25 December 2011

Cloud Green or Cloud Nine?

The cloud metaphor gives the cloud storage of our data a misleading somewhere-up-in-the-clouds, ethereal quality.

Perhaps we could use a bit of grounding from the implied benevolence of cloud storage of our unending flow of music, videos and documents.

After all the lofty green 'n clean cloud imagery, cloud storage resolves to mundane bricks and mortar data centers.

Coal Trains of Cooling

Traditional data centers:
Require massive numbers of power-sucking, heat-generating servers that consume COAL TRAINS OF COOLING KILOWATTS.
Cloud storage is an energy-intensive proposition. For our collective well-being, two questions worth considering are:
  • What's the energy source? and
  • What's the impact on public safety and public health?
While a traditional data center might be sourced from a finite supply of air-fouling coal, a forward-thinking data center might be sourced from the steady winds of Wyoming, or from geothermal energy stored somewhere under the half-light and bitter cold of an Icelandic winter.

Wind Energy

In Cheyenne Wyoming, Green House Data is powered by 100% renewable wind energy.

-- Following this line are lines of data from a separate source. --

(** * Stock price analysis app: indicator pipeline and signal advisor

    A shallow embedding of [stock_price.py]: the symbol catalog with its
    fallback, the date-range guard in front of the price fetch, the moving
    averages and the RSI derived from the [Close] column, and the two
    recommendation rules.

    Numbers.  The script computes on pandas [float64] columns.  The
    frames of the embedding keep the special values that decide the
    program's behaviour (not-a-number and the two infinities, with the
    IEEE rules for arithmetic and comparison on them) and take the finite
    values to be exact rationals: rounding, overflow and the sign of zero
    are not represented there.  What is stated on these columns is what
    does not depend on them: which columns exist and where they are
    defined, the order of given numbers, the events of a run.  The value
    of a moving average is another matter: module [Binary64] has the
    rolling mean on binary64 floats as pandas computes it, and the
    statements about values of the moving averages are made there.  The
    special values are checked against binary64 arithmetic on the formula
    of the RSI and on the comparisons of the advisor.

    Environment.  One run of the script is a function of what the two
    external sources answer and of what the user enters; what the script
    shows and the calls it makes are recorded as a list of events, and the
    data frames live in a store of objects, so that assigning a column is
    an update of the object that every holder of the reference sees.  The
    two cached functions are modelled on a call that reaches their body. *)

From Stdlib Require Import QArith Qabs Qcanon Ascii String.
From Stdlib Require Import Floats.PrimFloat Floats.SpecFloat Floats.FloatOps.
From Stdlib Require Import Floats.FloatAxioms.
From stdpp Require Import base option list gmap strings.

Local Open Scope string_scope.
Set Warnings "-inexact-float".

(** ** Numbers: rationals extended with [inf], [-inf] and [nan] *)

Module Num.

Local Open Scope Qc_scope.

Inductive num : Type :=
| Fin (q : Qc)
| PInf
| NInf
| NaN.

Definition of_Z (z : Z) : Qc := Q2Qc (inject_Z z).

Definition zero : num := Fin 0.
Definition one : num := Fin 1.
Definition hundred : num := Fin (of_Z 100).

Definition Qcltb (a b : Qc) : bool :=
  match a ?= b with Lt => true | _ => false end.

Definition Qceqb (a b : Qc) : bool :=
  match a ?= b with Eq => true | _ => false end.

According to Green Data Center News Green House Data is about 40% more energy-efficient than traditional data centers. It helps that Cheyenne's average annual temperature is 46 degrees F.

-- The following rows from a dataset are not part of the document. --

Definition invariantFeatures (x1 x2 x3 : point) : descriptor :=
  let sides := [sqDist x1 x2; sqDist x2 x3; sqDist x1 x3] in
  let sides := Array_sort minusBefore sides in
  (Math_sqrt (div (at3 sides 2) (at3 sides 1)),
   Math_sqrt (div (at3 sides 1) (at3 sides 0))).

(** [mostCommon(arr)]: the entries [[key, count]] of the counting object,
    sorted by decreasing count. *)
Definition countItems (arr : list nat) : obj nat :=
  fold_left
    (fun count item =>
       obj_set count item
         (match obj_get count item with Some n => n | None => 0 end + 1))
    arr [].

Definition mostCommon (arr : list nat) : list (nat * nat) :=
  Array_sort (fun a b => Nat.ltb (snd b) (snd a))
    (Object_entries (countItems arr)).

(** [parseInt(entries)]: the array is converted to the string
    "k1,c1,k2,c2,..." and the leading integer [k1] is parsed.  [mostCommon]
    is only called on four vertices, so there is a first entry. *)
Definition parseInt_entries (entries : list (nat * nat)) : nat :=
  match entries with
  | (k, _) :: _ => k
  | [] => 0
  end.

(** The Euclidean length [Math.sqrt((p[0] - q[0]) ** 2 + (p[1] - q[1]) ** 2)]. *)
Definition sideLength (p q : point) : number := Math_sqrt (sqDist p q).

(** [arrangeTriplet] from [sideInd] on: the sides are sorted by length and
    each vertex is found as the index two sides have in common. *)
Definition orderVertices (sideLengths : list number) (ind1 ind2 ind3 : nat)
  : triangle :=
  let sideInd := [[ind1; ind2]; [ind2; ind3]; [ind3; ind1]] in
  let sortedIndices :=
    map snd
      (Array_sort (fun a b => minusBefore (fst a) (fst b))
         (combine sideLengths [0; 1; 2])) in
  let l1Ind := nth 0 sortedIndices 0 in
  let l2Ind := nth 1 sortedIndices 0 in
  let l3Ind := nth 2 sortedIndices 0 in
  let sideOf i := nth i sideInd [] in
  let a := mostCommon (sideOf l1Ind ++ sideOf l2Ind) in
  let b := mostCommon (sideOf l2Ind ++ sideOf l3Ind) in
  let c := mostCommon (sideOf l3Ind ++ sideOf l1Ind) in
  (parseInt_entries a, parseInt_entries b, parseInt_entries c).

Definition arrangeTriplet (sources : list point) (vertexIndices : triangle)
  : result triangle :=
  let '(ind1, ind2, ind3) := vertexIndices in
  x1 <- elem sources ind1 ;;
  x2 <- elem sources ind2 ;;
  x3 <- elem sources ind3 ;;
  let sideLengths := [sideLength x1 x2; sideLength x2 x3; sideLength x3 x1] in
  Ok (orderVertices sideLengths ind1 ind2 ind3).

(** The triple loop over [i < j < k] positions of [indx]. *)
Fixpoint pairsFrom (x : nat) (l : list nat) : list triangle :=
  match l with
  | [] => []
  | y :: l' => map (fun z => (x, y, z)) l' ++ pairsFrom x l'
  end.

Fixpoint combinations3 (indx : list nat) : list triangle :=
  match indx with
  | [] => []
  | x :: l => pairsFrom x l ++ combinations3 l
  end.

(** [item[0] === elem[0] && item[1] === elem[1]] *)
Definition sameDescriptor (item elem : descriptor) : bool :=
  strictEq (fst item) (fst elem) && strictEq (snd item) (snd elem).

(** The positions [pos] kept by the duplicate removal: those with no equal
    descriptor in [inv.slice(pos + 1)]. *)
Fixpoint uniqIndFrom (pos : nat) (inv : list descriptor) : list nat :=
  match inv with
  | [] => []
  | elem :: rest =>
      if existsb (fun item => sameDescriptor item elem) rest
      then uniqIndFrom (S pos) rest
      else pos :: uniqIndFrom (S pos) rest
  end.

Definition uniqInd (inv : list descriptor) : list nat := uniqIndFrom 0 inv.

(** [uniqInd.map((i) => arr[i])]; the positions are positions of [arr]. *)
Definition selectAt {A} (arr : list A) (idx : list nat) : list A :=
  flat_map (fun i => match nth_error arr i with Some x => [x] | None => [] end)
    idx.

Section Invariants.
Context `{KDTree}.

(** The triangles one anchor point [asrc] contributes, arranged. *)
Definition asterismsOf (sources : list point) (asrc : point)
  : result (list triangle) :=
  let knn := Nat.min (length sources) NUM_NEAREST_NEIGHBORS in
  let indx := kd_knn sources asrc knn in
  mapM (arrangeTriplet sources) (combinations3 indx).

Definition featuresOf (sources : list point) (triplet : triangle)
  : result descriptor :=
  let '(a, b, c) := triplet in
  x1 <- elem sources a ;;
  x2 <- elem sources b ;;
  x3 <- elem sources c ;;
  Ok (invariantFeatures x1 x2 x3).

(** [triangVrtx] and [inv] before the duplicate removal. *)
Definition allInvariants (sources : list point)
  : result (list descriptor * list triangle) :=
  perAnchor <- mapM (fun asrc =>
                       tri <- asterismsOf sources asrc ;;
                       inv <- mapM (featuresOf sources) tri ;;
                       Ok (inv, tri)) sources ;;
  Ok (concat (map fst perAnchor), concat (map snd perAnchor)).

Definition generateInvariants (sources : list point)
  : result (list descriptor * list triangle) :=
  '(inv, triangVrtx) <- allInvariants sources ;;
  let uniq := uniqInd inv in
  Ok (selectAt inv uniq, selectAt triangVrtx uniq).
End Invariants.

(** An array with the positions of its elements. *)
Definition indexed {A} (l : list A) : list (nat * A) :=
  combine (seq 0 (length l)) l.

(** An object with non-numeric string keys lists them in insertion order;
    assigning to a key it already has keeps the key's place. *)
Section StringKeyObject.
Variables K V : Type.
Variable keyEq : K -> K -> bool.

Fixpoint sobj_set (o : list (K * V)) (k : K) (v : V) : list (K * V) :=
  match o with
  | [] => [(k, v)]
  | (k', v') :: o' =>
      if keyEq k k' then (k, v) :: o' else (k', v') :: sobj_set o' k v
  end.

Definition Object_fromEntries (entries : list (K * V)) : list (K * V) :=
  fold_left (fun o kv => sobj_set o (fst kv) (snd kv)) entries [].

Definition Object_values (o : list (K * V)) : list V := map snd o.
End StringKeyObject.

(** [arr.slice(a, b)] for [0 <= a <= b]. *)
Definition slice {A} (arr : list A) (a b : nat) : list A :=
  firstn (b - a) (skipn a arr).

(** *** MatchTransform *)

(** What [ransac] expects of its [model] argument. *)
Record Model (D T : Type) := {
  fit : list D -> result T;
  getError : list D -> T -> result (list number)
}.

Section MatchTransform.
Context `{Nudged}.
Variables source target : list point.

Definition sourcePointsOf (ps : list (nat * nat)) : result (list point) :=
  mapM (fun st => elem source (fst st)) ps.

Definition targetPointsOf (ps : list (nat * nat)) : result (list point) :=
  mapM (fun st => elem target (snd st)) ps.

Definition MatchTransform_fit (data : list candidate) : result transform :=
  sourcePoints <- sourcePointsOf (flat_map pairs_of data) ;;
  targetPoints <- targetPointsOf (flat_map pairs_of data) ;;
  Ok (estimate sourcePoints targetPoints).

Definition MatchTransform_getError (data : list candidate)
  (approxT : transform) : result (list number) :=
  mapM (fun triangle =>
          sourcePoints <- sourcePointsOf (pairs_of triangle) ;;
          targetPoints <- targetPointsOf (pairs_of triangle) ;;
          Ok (Math_max (residuals approxT sourcePoints targetPoints)))
       data.

Definition MatchTransform : Model candidate transform :=
  {| fit := MatchTransform_fit; getError := MatchTransform_getError |}.
End MatchTransform.

(** *** ransac *)

(** The random source: [rand i] stands for the [Math.random()] drawn when the
    shuffle is at position [i]; [Math.floor(Math.random() * (i + 1))] is one
    of [0 .. i]. *)
Definition randomIndex (rand : nat -> nat) (i : nat) : nat :=
  rand i mod (S i).

Fixpoint setAt (l : list nat) (i : nat) (v : nat) : list nat :=
  match l, i with
  | [], _ => []
  | _ :: l', 0 => v :: l'
  | x :: l', S i' => x :: setAt l' i' v
  end.

(** [[arr[i], arr[j]] = [arr[j], arr[i]]] *)
Definition swap (arr : list nat) (i j : nat) : list nat :=
  let vi := nth i arr 0 in
  let vj := nth j arr 0 in
  setAt (setAt arr i vj) j vi.

(** The loop [for (i = n - 1; i > 0; i--)], [i] running over [S i'] here. *)
Fixpoint shuffleFrom (rand : nat -> nat) (i : nat) (arr : list nat)
  : list nat :=
  match i with
  | 0 => arr
  | S i' => shuffleFrom rand i' (swap arr i (randomIndex rand i))
  end.

Definition shuffle (rand : nat -> nat) (arr : list nat) : list nat :=
  shuffleFrom rand (length arr - 1) arr.

(** [idxs.map((i) => data[i])]; the indices are indices of [data]. *)
Definition pick {D} (data : list D) (idxs : list nat) : result (list D) :=
  mapM (elem data) idxs.

(** [idxs.filter((_, i) => testErr[i] < thresh)]; a missing [testErr[i]] is
    [undefined], which is below nothing. *)
Definition belowAt (testErr : list number) (thresh : number) (i : nat) : bool :=
  match nth_error testErr i with
  | Some e => lt e thresh
  | None => false
  end.

Fixpoint filterByPos (keep : nat -> bool) (pos : nat) (idxs : list nat)
  : list nat :=
  match idxs with
  | [] => []
  | x :: idxs' =>
      if keep pos then x :: filterByPos keep (S pos) idxs'
      else filterByPos keep (S pos) idxs'
  end.

Section Ransac.
Variables D T : Type.
Variable data : list D.
Variable model : Model D T.
Variable thresh : number.
Variable minMatches : nat.

(** One pass of the search loop, up to the test of its [if]: the sample
    [maybeInliers] and the supporters [alsoInliers] of its model. *)
Definition trial (allIdxs : list nat) (iterI : nat)
  : result (list D * list D) :=
  let maybeIdxs := slice allIdxs iterI (iterI + 1) in
  let testIdxs := slice allIdxs 0 iterI ++ skipn (iterI + 1) allIdxs in
  maybeInliers <- pick data maybeIdxs ;;
  testPoints <- pick data testIdxs ;;
  maybeModel <- fit model maybeInliers ;;
  testErr <- getError model testPoints maybeModel ;;
  let alsoIdxs := filterByPos (belowAt testErr thresh) 0 testIdxs in
  alsoInliers <- pick data alsoIdxs ;;
  Ok (maybeInliers, alsoInliers).

(** The search loop over the remaining values of [iterI]; [None] is
    [goodFit === null] at its end. *)
Fixpoint search (allIdxs : list nat) (iters : list nat)
  : result (option T) :=
  match iters with
  | [] => Ok None
  | iterI :: iters' =>
      '(maybeInliers, alsoInliers) <- trial allIdxs iterI ;;
      if minMatches <=? length alsoInliers then
        goodFit <- fit model (maybeInliers ++ alsoInliers) ;;
        Ok (Some goodFit)
      else search allIdxs iters'
  end.

(** One pass of the refinement loop. *)
Definition refine (betterFit : T) : result (T * list nat) :=
  testErr <- getError model data betterFit ;;
  let betterInlierIdxs :=
    filter (belowAt testErr thresh) (seq 0 (length data)) in
  betterData <- pick data betterInlierIdxs ;;
  betterFit' <- fit model betterData ;;
  Ok (betterFit', betterInlierIdxs).

Definition ransac (rand : nat -> nat) : result (T * list nat) :=
  let nData := length data in
  let allIdxs := shuffle rand (seq 0 nData) in
  goodFit <- search allIdxs (seq 0 nData) ;;
  match goodFit with
  | None => Throw MatchesExhausted
  | Some goodFit =>
      '(betterFit, _) <- refine goodFit ;;
      '(betterFit, _) <- refine betterFit ;;
      '(betterFit, betterInlierIdxs) <- refine betterFit ;;
      Ok (betterFit, betterInlierIdxs)
  end.
End Ransac.

(** *** findTransform *)

(** The two shapes of [source] and [target]: an array of [[x, y]] rows, or
    anything else (an image). *)
Inductive input :=
| CoordinateList (rows : list point)
| Image.

(** The [try] block of one input.  A non-empty coordinate list is cut to
    [maxControlPoints] rows ([maxControlPoints] is a count).  Everything else, the empty list included
    ([rows[0]] is [undefined]), takes the image branch, whose call of
    [_findSources], a name the module does not define, raises a
    ReferenceError that the [catch] turns into the TypeError. *)
Definition controlPoints (s : side) (inp : input) (maxControlPoints : nat)
  : result (list point) :=
  match inp with
  | CoordinateList (row :: rows) => Ok (slice (row :: rows) 0 maxControlPoints)
  | _ => Throw (InputTypeNotSupported s)
  end.

(** 0.1 *)
Definition matchRadius : number := 0x1.999999999999ap-4%float.

Definition pairEq (p q : nat * nat) : bool :=
  Nat.eqb (fst p) (fst q) && Nat.eqb (snd p) (snd q).

(** [Math.max(1, Math.min(10, Math.floor(nInvariants * MIN_MATCHES_FRACTION)))] *)
Definition minMatchesOf (nInvariants : nat) : nat :=
  Z.to_nat
    (Z.max 1 (Z.min 10 (floorZ (ofNat nInvariants * MIN_MATCHES_FRACTION)%float))).

Section FindTransform.
Context `{KDTree} `{Nudged}.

Hydro-Electric and Geothermal

In Iceland, west of Reykjavik, Verne Global operates a power-conscious data center that is dual-sourced by hydroelectric and geothermal power. Verne Global's energy is 100% renewable hydro-electric power and its facility is 100% cooled by the natural environment of Iceland. Brrrr.

Present & Near Future

The Greenpeace report How dirty is your data? includes a Clean Cloud Power Report Card.

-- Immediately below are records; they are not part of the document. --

(** * ARTVIS paper analyzer: a shallow embedding of the backend

    The backend (src/backend/app/analyzer.py and src/backend/app/main.py)
    turns an uploaded PDF into a topic graph and a list of related papers.
    This file embeds the four stages of [PaperAnalyzer] and the
    [/analyze-paper] endpoint of main.py, and proves the properties the
    specification states about them.

    Conventions of the embedding.
    - A Python [str] is a [string]; one [ascii] stands for one character
      (the code points below 256).
    - A Python [int] is a [Z].
    - An exception is a value of [exn]; code that may raise returns a
      [result]; code that also talks to the outside world (the language
      model, the arXiv API) is a function of the world, of type [M].
    - The libraries the code calls (PyPDF2, the OpenAI client, json,
      requests, xml.etree's parser, str() of an exception) are the fields of
      the class [Collaborators]; what the code does with their results is
      written out.
    - The topic dictionaries that come back from the language model keep
      their optional keys: a key may be absent, a value that is present has
      the type the prompt asks for. *)

From Stdlib Require Import String Ascii List ZArith NArith Lia Bool.
From Stdlib Require Strings.Byte.
Import ListNotations.

Open Scope list_scope.
Open Scope string_scope.

(** ** Exceptions and results *)

Inductive exn : Type :=
| KeyError (key : string)
| IndexError (msg : string)
| AttributeError (msg : string)
| ValueError (msg : string)
| JSONDecodeError (msg : string)
| ParseError (msg : string)
| PdfReadError (msg : string)
| RequestException (msg : string)
| APIError (msg : string)
| HTTPException (status_code : Z) (detail : string).

Inductive result (A : Type) : Type :=
| Ok (a : A)
| Raise (e : exn).

Arguments Ok {A} a.
Arguments Raise {A} e.

Definition bind {A B : Type} (r : result A) (k : A -> result B) : result B :=
  match r with
  | Ok a => k a
  | Raise e => Raise e
  end.

Notation "'let?' x ':=' e 'in' k" := (bind e (fun x => k))
  (at level 10, x name, e at level 100, k at level 200).

(** [for x in xs: body], the loop state passed along; an exception in the
    body leaves the loop. *)
Fixpoint for_in {A S : Type} (xs : list A) (body : A -> S -> result S) (s : S)
  : result S :=
  match xs with
  | [] => Ok s
  | x :: rest => let? s' := body x s in for_in rest body s'
  end.

(** A list comprehension [[f(x) for x in xs]] whose element expression may
    raise. *)
Fixpoint comprehension {A B : Type} (f : A -> result B) (xs : list A)
  : result (list B) :=
  match xs with
  | [] => Ok []
  | x :: rest =>
      let? y := f x in
      let? ys := comprehension f rest in
      Ok (y :: ys)
  end.

(** ** Python strings *)

Module Py.

(** [str.isspace] on the code points below 256. *)
Definition isspace (c : ascii) : bool :=
  let n := N_of_ascii c in
  ((9 <=? n) && (n <=? 13) || (28 <=? n) && (n <=? 32)
   || (n =? 133) || (n =? 160))%N.

Fixpoint lstrip (s : string) : string :=
  match s with
  | EmptyString => EmptyString
  | String c rest => if isspace c then lstrip rest else s
  end.

Fixpoint rstrip (s : string) : string :=
  match s with
  | EmptyString => EmptyString
  | String c rest =>
      match rstrip rest with
      | EmptyString => if isspace c then EmptyString else String c EmptyString
      | kept => String c kept
      end
  end.

(** [s.strip()] *)
Definition strip (s : string) : string := rstrip (lstrip s).

(** [s[:n]] *)
Fixpoint slice_to (n : nat) (s : string) : string :=
  match n, s with
  | O, _ => EmptyString
  | S _, EmptyString => EmptyString
  | S n', String c rest => String c (slice_to n' rest)
  end.

(** [s.split(sep)] for a one-character separator: never an empty list. *)
Fixpoint split (sep : ascii) (s : string) : list string :=
  match s with
  | EmptyString => [EmptyString]
  | String c rest =>
      if Ascii.eqb c sep then EmptyString :: split sep rest
      else match split sep rest with
           | piece :: pieces => String c piece :: pieces
           | [] => [String c EmptyString]
           end
  end.

(** [s.endswith(suffix)] *)
Definition endswith (s suffix : string) : bool :=
  let n := String.length s in
  let m := String.length suffix in
  (m <=? n)%nat && String.eqb (substring (n - m) m s) suffix.

(** [urllib.parse.quote(s)]: the UTF-8 bytes of [s], every byte outside
    the letters, the digits and [_.-~/] written as [%XX]. *)
Definition always_safe (n : N) : bool :=
  ((65 <=? n) && (n <=? 90) || (97 <=? n) && (n <=? 122)
   || (48 <=? n) && (n <=? 57)
   || (n =? 95) || (n =? 46) || (n =? 45) || (n =? 126))%N.

Definition hex_digit (n : N) : ascii :=
  ascii_of_N (if (n <? 10)%N then 48 + n else 55 + n)%N.

Definition percent (b : N) : string :=
  String "%" (String (hex_digit (b / 16)) (String (hex_digit (b mod 16)) EmptyString)).

Definition utf8 (c : ascii) : list N :=
  let n := N_of_ascii c in
  if (n <? 128)%N then [n] else [192 + n / 64; 128 + n mod 64]%N.

Definition quote_byte (b : N) : string :=
  if always_safe b || (b =? 47)%N then String (ascii_of_N b) EmptyString
  else percent b.

Fixpoint quote (s : string) : string :=
  match s with
  | EmptyString => EmptyString
  | String c rest =>
      fold_right (fun b acc => quote_byte b ++ acc) (quote rest) (utf8 c)
  end.

End Py.

(** ** xml.etree.ElementTree: parsed documents *)

Module ET.

(** An element: its qualified tag, its text ([None] when the element has no
    text) and its children in document order. *)
#[warning="-register-all"]
Inductive Element : Type :=
| Elem (tag : string) (text : option string) (children : list Element).

Definition tag (e : Element) : string :=
  match e with Elem t _ _ => t end.

Definition text (e : Element) : option string :=
  match e with Elem _ t _ => t end.

Definition children (e : Element) : list Element :=
  match e with Elem _ _ cs => cs end.

(** The namespace map [ns] of the source, applied to a prefixed name. *)
Definition atom (name : string) : string :=
  "{http://www.w3.org/2005/Atom}" ++ name.

(** [e.find(path)] for a one-step path: the first child with the tag. *)
Definition find (qname : string) (e : Element) : option Element :=
  List.find (fun c => String.eqb (tag c) qname) (children e).

(** [e.findall(path)] for a one-step path: the children with the tag. *)
Definition findall (qname : string) (e : Element) : list Element :=
  filter (fun c => String.eqb (tag c) qname) (children e).

(** The elements below [e], in document order, [e] itself left out. *)
Fixpoint descendants (e : Element) : list Element :=
  match e with
  | Elem _ _ cs =>
      (fix below (l : list Element) : list Element :=
         match l with
         | [] => []
         | c :: rest => ((c :: descendants c) ++ below rest)%list
         end) cs
  end.

(** [e.findall('.//name')]: the descendants with the tag. *)
Definition findall_descendants (qname : string) (e : Element) : list Element :=
  filter (fun c => String.eqb (tag c) qname) (descendants e).

End ET.

(** ** Computations that talk to the outside world *)

Definition M (World A : Type) : Type := World -> result A * World.

Definition ret {World A : Type} (a : A) : M World A := fun w => (Ok a, w).

Definition raise {World A : Type} (e : exn) : M World A := fun w => (Raise e, w).

Definition lift {World A : Type} (r : result A) : M World A := fun w => (r, w).

Definition bindM {World A B : Type} (m : M World A) (k : A -> M World B)
  : M World B :=
  fun w =>
    match m w with
    | (Ok a, w') => k a w'
    | (Raise e, w') => (Raise e, w')
    end.

Notation "'let!' x ':=' e 'in' k" := (bindM e (fun x => k))
  (at level 10, x name, e at level 100, k at level 200).

(** [try: body / except Exception as e: handler(e)] *)
Definition try_except {World A : Type} (body : M World A)
  (handler : exn -> M World A) : M World A :=
  fun w =>
    match body w with
    | (Ok a, w') => (Ok a, w')
    | (Raise e, w') => handler e w'
    end.

(** ** The data of the analyzer *)

(** A topic or subtopic object of the language model's reply.  The code
    reads three keys; each may be absent. *)
#[warning="-register-all"]
Inductive topic_dict : Type :=
  Dict { topic : option string;
         importance : option Z;
         subtopics : option (list topic_dict) }.

(** [d[key]] *)
Definition getitem {A : Type} (key : string) (field : option A) : result A :=
  match field with
  | Some v => Ok v
  | None => Raise (KeyError key)
  end.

Despite a poor to middling report card among the cloud storage players, there is a trend toward clean, renewable energy.

Facebook is building a new data center in northern Sweden that will use hydro-electric power. Sited about 62 miles south of the Arctic Circle, Facebook servers will be cooled by Arctic air.

Google's Hamina Data Center is sited on the Gulf of Finland. The data center uses sea-water for cooling rather than freon-packed compressors in traditional air conditioners.

Both Facebook and Google are driven by economics more than earth-stewardship. Nonetheless when earth-friendly infrastructure collides with profit-increasing cost-savings, cloud green isn't simply cloud nine.

Resources

2 comments:

  1. It's rather difficult to systematically improve the energy efficiencies of the over 100 million desktops and laptops in the USA. It seems that the cloud holds more promise in that regard. The individual computers in a typical server farm are already significantly more effiecient than the average person's computer.

    Sometimes the profit motive actually leads companies to make greener choices. Maybe that seems like a tainted victory because it's driven by selfiness. I'm willing to count it as a good thing just the same.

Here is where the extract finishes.